Swap cofactors of a given reaction.

Attributes

Methods

apply(model, time_machine=None)

swap_str

to_gnomic()

class cameo.core.target.ReactionKnockinTarget(id, value, *args, **kwargs)

Bases: cameo.core.target.KnockinTarget

Methods

apply(model, time_machine=None)

to_gnomic()

class cameo.core.target.GeneModulationTarget(id, value, reference_value, *args, **kwargs)

Bases: cameo.core.target.FluxModulationTarget

Attributes

Methods

get_model_target(model)

class cameo.core.target.GeneKnockoutTarget(id, *args, **kwargs)

Bases: cameo.core.target.GeneModulationTarget

Gene Knockout Target. Knockout a gene present in a COBRA model.

Attributes

Methods

apply(model, time_machine=None)

to_gnomic()

class cameo.core.target.ReactionModulationTarget(id, value, reference_value)
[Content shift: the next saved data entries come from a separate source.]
Record pending_ok (sessionId : option Z) (p : PendingPacket) : Prop := {
  po_sender : Forall (fun u => u_flags u = senderFlag role) (pp_fragments p);
  po_session : Forall (fun u => Some (u_sessionId u) = sessionId) (pp_fragments p);
  po_fragments : 1 <= zlen (pp_fragments p) <= FAS1_MAX_FRAGMENTS;
  po_attempts : 0 <= pp_attempts p <= MAX_ATTEMPTS;
  po_acknowledged : bitmap_below (zlen (pp_fragments p)) (pp_acknowledged p);
}.

Record inbound_ok (a : InboundAssembly) : Prop := {
  io_count : 1 <= ia_fragmentCount a <= FAS1_MAX_FRAGMENTS;
  io_keys : NoDup (ia_fragments a).*1;
  io_fragments : Forall (fun e => 0 <= e.1 < ia_fragmentCount a /\ u_fragmentIndex e.2 = e.1)
                   (ia_fragments a);
}.

Record core_inv (c : Core) : Prop := {
  inv_packetId : 1 <= c_packetId c <= UINT32_MAX;
  inv_pending : zlen (pending_packets (c_active c) (c_queues c)) <= MAX_QUEUED_PACKETS;
  inv_delivered : (length (c_delivered c) <= MAX_DELIVERED_IDS)%nat;
  inv_retired : (length (c_retired c) <= 8)%nat;
  inv_recovery : 0 <= c_recoveryAttempts c <= MAX_ATTEMPTS;
  inv_packets : Forall (pending_ok (c_sessionId c)) (pending_packets (c_active c) (c_queues c));
  inv_inbound : match c_inbound c with Some a => inbound_ok a | None => True end;
  inv_nonzero : c_sessionId c <> Some 0;
  inv_session : needs_session (c_state c) = true -> defined (c_sessionId c) = true;
  inv_idle : c_state c = Idle \/ c_state c = Listening -> c_sessionId c = None;
  inv_awaiting : c_awaitingAck c = true ->
    defined (c_active c) = true /\ c_turnOwner c = Some role
    /\ (role = RoleB -> c_state c = Ready \/ c_state c = Error);
}.

Definition session_inv (s : Session) : Prop :=
  core_inv (core s) /\ jobs_ok options s /\ Forall (own_effect options) (s_log s).

(** ** Automation *)

Lemma quiet_inv s s' : quiet options s s' -> session_inv s -> session_inv s'.
Proof.
  intros [Hc Hj (l & El & Ol & _)] (HI & HJ & HL). split; [by rewrite Hc|]. split; [by apply Hj|].
  rewrite El. by apply Forall_app.
Qed.

Lemma quiet_keeps {A} (m : M Session A) : moves (quiet options) m -> keeps session_inv m.
Proof. intros Hm s HI. eapply wp_moves; [exact Hm|]. intros r s' HQ. by eapply quiet_inv. Qed.

End WithOptions.

(** Walk a [keeps] goal down to its leaves. *)
Ltac inv_quiet opts :=
  eapply (wp_moves (quiet opts)); [solve [quiet_op]|];
  let r := fresh "r" in let s := fresh "s" in let HQ := fresh "HQ" in
  intros r s HQ; try destruct r; cbn beta iota.

Ltac inv_keeps opts :=
  eapply (wp_keeps (session_inv opts)); [solve [eauto with keeps]| |
  let r := fresh "r" in let s := fresh "s" in let HI := fresh "HI" in
  intros r s HI; try destruct r; cbn beta iota].

Ltac inv_step opts :=
  lazymatch goal with
  | |- wp (increment _) _ _ => unfold increment
  | |- wp (if _ then _ else _) _ _ => first [inv_quiet opts | wp_prim; cbn beta iota]
  | |- wp (match _ with _ => _ end) _ _ => first [inv_quiet opts | wp_prim; cbn beta iota]
  | |- wp _ _ _ => first [wp_prim; cbn beta iota | inv_quiet opts | inv_keeps opts]
  end.

(** A leaf: the assignments made since a state where the invariant held. *)
Ltac inv_open :=
  match goal with HI : session_inv _ _ |- _ =>
    let HL := fresh "HL" in
    destruct HI as [[] HL]
  end;
  cbn [c_state c_epoch c_sessionId c_localNonce c_generation c_packetId c_queues c_active c_inbound
       c_lastAck c_delivered c_retired c_recoveryAttempts c_turnOwner c_awaitingAck c_settings
       c_settingsDigest c_subscribed c_clock c_deliveredPackets
       s_state s_epoch s_sessionId s_localNonce s_generation s_packetId s_queues s_active s_inbound
       s_lastAck s_delivered s_retiredSessionIds s_recoveryAttempts s_turnOwner s_awaitingAck s_settings
       s_settingsDigest s_subscribed s_clock s_deliveredPackets] in *.

(** The parts of the invariant at a leaf, from the last state it held in. *)
Ltac inv_jobs :=
  repeat match goal with
  | |- jobs_ok ?o (?g ?s) => apply (jobs_skip o g); [intros; reflexivity|]
  | HQ : quiet _ ?s ?s' |- jobs_ok _ ?s' => apply (quiet_jobs _ _ _ HQ)
  | HI : session_inv _ ?s |- jobs_ok _ ?s => apply HI
  end.

Ltac inv_log :=
  repeat match goal with
  | |- Forall _ (s_log (?g ?s)) => apply (log_skip _ g); [intros; reflexivity|]
  | HQ : quiet _ ?s ?s' |- Forall _ (s_log ?s') => apply (quiet_own _ _ _ HQ)
  | HI : session_inv _ ?s |- Forall _ (s_log ?s) => apply HI
  end.

Lemma pending_none_count a q n :
  zlen (pending_packets a q) <= n -> zlen (pending_packets None q) <= n.
Proof. unfold pending_packets, zlen. rewrite !length_app. cbn. lia. Qed.

Lemma pending_none_all P a q :
  Forall P (pending_packets a q) -> Forall P (pending_packets None q).
Proof. unfold pending_packets. rewrite !Forall_app. by intros [_ ?]. Qed.

Ltac inv_clause :=
  first
  [ assumption
  | discriminate
  | exact Logic.I
  | eapply Nat.le_trans; [apply List.filter_length_le|assumption]
  | apply length_map_evict
  | cbn; lia
  | eapply pending_none_count; eassumption
  | eapply pending_none_all; eassumption
  | intros [? | ?]; discriminate
  | let H := fresh in intros H; discriminate H
  | match goal with Ha : ?b = true -> _ |- ?b = true -> _ =>
      let H := fresh in intros H; specialize (Ha H); destruct Ha as (? & ? & ?); repeat split; auto end ].

(** The three parts of the invariant at a leaf. *)
Ltac inv_parts := split; [core_push|split; [inv_jobs|inv_log]].

(** Close a leaf, or leave the clauses its assignments concern. *)
Ltac inv_leaf :=
  lazymatch goal with
  | HI : session_inv ?o ?s |- session_inv ?o ?s => exact HI
  | |- session_inv _ _ =>
      inv_parts;
      lazymatch goal with
      | HI : session_inv ?o ?s |- core_inv ?o (core ?s) => exact (proj1 HI)
      | |- core_inv _ ?c =>
          match goal with HI : session_inv _ ?s |- _ =>
            lazymatch c with context [core s] =>
              let HC := fresh "HC" in
              pose proof (proj1 HI) as HC; destruct HC; constructor; core_fields; try solve [inv_clause]
            end
          end
      | |- _ => idtac
      end
  | |- _ => idtac
  end.

(** An assignment the invariant does not look at. *)
Ltac irrelevant :=
  match goal with HC : core_inv _ _ |- _ => destruct HC; constructor; core_simpl; assumption end.

Section Keeps.
Context (options : AcousticSessionOptions).
Local Abbreviation I := (session_inv options).

Lemma fail_keeps reason : keeps I (fail reason).
Proof. intros s HI. unfold fail. repeat inv_step options; inv_leaf. Qed.
Hint Resolve fail_keeps : keeps.

Lemma degrade_keeps reason : keeps I (degrade options reason).
Proof. intros s HI. unfold degrade. repeat inv_step options; inv_leaf. Qed.

Lemma markHeartbeatMissed_keeps : keeps I (markHeartbeatMissed options).
Proof. intros s HI. unfold markHeartbeatMissed. repeat inv_step options; inv_leaf. Qed.
Hint Resolve degrade_keeps markHeartbeatMissed_keeps : keeps.

(** ** Work on the queues *)

Lemma fresh_packets_incl now q p : p ∈ fresh_packets now q -> p ∈ q.
Proof. unfold fresh_packets. rewrite !list_elem_of_In, filter_In. tauto. Qed.

Lemma length_fresh_packets now q : (length (fresh_packets now q) <= length q)%nat.
Proof. apply List.filter_length_le. Qed.

(** Replacing the pending packets by some of them. *)
Lemma pending_shrink sid l l' :
  (forall p, p ∈ l' -> p ∈ l) -> (length l' <= length l)%nat ->
  zlen l <= MAX_QUEUED_PACKETS -> Forall (pending_ok options sid) l ->
  zlen l' <= MAX_QUEUED_PACKETS /\ Forall (pending_ok options sid) l'.
Proof.
  intros Hi Hl Hz HF. split; [unfold zlen in *; lia|].
  rewrite Forall_forall in *. auto.
Qed.

Lemma queue_shrink_inv c f :
  core_inv options c ->
  (forall p, p ∈ queued (f (c_queues c)) -> p ∈ queued (c_queues c)) ->
  (length (queued (f (c_queues c))) <= length (queued (c_queues c)))%nat ->
  core_inv options (set c_queues f c).
Proof.
  intros HC Hi Hl.
  destruct (pending_shrink (c_sessionId c) (pending_packets (c_active c) (c_queues c))
              (pending_packets (c_active c) (f (c_queues c)))) as [H1 H2];
    [intros p; unfold pending_packets; rewrite !elem_of_app; intros [?|?]; auto
    |unfold pending_packets; rewrite !length_app; lia|apply HC|apply HC|].
  destruct HC; constructor; core_simpl; assumption.
Qed.

Lemma expire_queue_keeps q put :
  (forall l (qs : Queues) p, (forall p', p' ∈ l -> p' ∈ q qs) -> p ∈ queued (put l qs) -> p ∈ queued qs) ->
  (forall l (qs : Queues), (length l <= length (q qs))%nat ->
     (length (queued (put l qs)) <= length (queued qs))%nat) ->
  keeps I (expire_queue q put).
Proof.
  intros Hi Hl s HI. unfold expire_queue. repeat inv_step options.
  split; [core_push|split; [inv_jobs|inv_log]]. apply queue_shrink_inv; [apply HI|..].
  - intros p. apply Hi. intros p'. apply fresh_packets_incl.
  - apply Hl, length_fresh_packets.
Qed.

Ltac expire_tac :=
  apply expire_queue_keeps; unfold queued; cbn [q_control q_heartbeat q_ordinary];
  [intros l qs p Hl; rewrite !elem_of_app; intuition auto|intros l qs Hl; rewrite !length_app; lia].

Lemma expire_control_keeps :
  keeps I (expire_queue q_control (fun l q => mkQueues l (q_heartbeat q) (q_ordinary q))).
Proof. expire_tac. Qed.

Lemma expire_heartbeat_keeps :
  keeps I (expire_queue q_heartbeat (fun l q => mkQueues (q_control q) l (q_ordinary q))).
Proof. expire_tac. Qed.

Lemma expire_ordinary_keeps :
  keeps I (expire_queue q_ordinary (fun l q => mkQueues (q_control q) (q_heartbeat q) l)).
Proof. expire_tac. Qed.
Hint Resolve expire_control_keeps expire_heartbeat_keeps expire_ordinary_keeps : keeps.

Lemma expireWork_keeps : keeps I (expireWork options).
Proof.
  intros s HI. unfold expireWork.
  repeat inv_step options; inv_leaf.
Qed.
Hint Resolve expireWork_keeps : keeps.

(** ** The turn *)

Lemma queue_shift_queued q p q' :
  queue_shift q = (Some p, q') -> queued q = p :: queued q'.
Proof.
  unfold queue_shift, queued. destruct (q_control q), (q_heartbeat q), (q_ordinary q);
    intros [= <- <-]; done.
Qed.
Bases: cameo.core.target.FluxModulationTarget

Attributes

Methods

get_model_target(model)

class cameo.core.target.ReactionKnockoutTarget(id)

Bases: cameo.core.target.ReactionModulationTarget

Reaction Knockout Target. Knockout a reaction present in a COBRA model.

Attributes

Methods

apply(model, time_machine=None)

Module contents

This package implements the basic data structures (models, reactions etc.) used in cameo.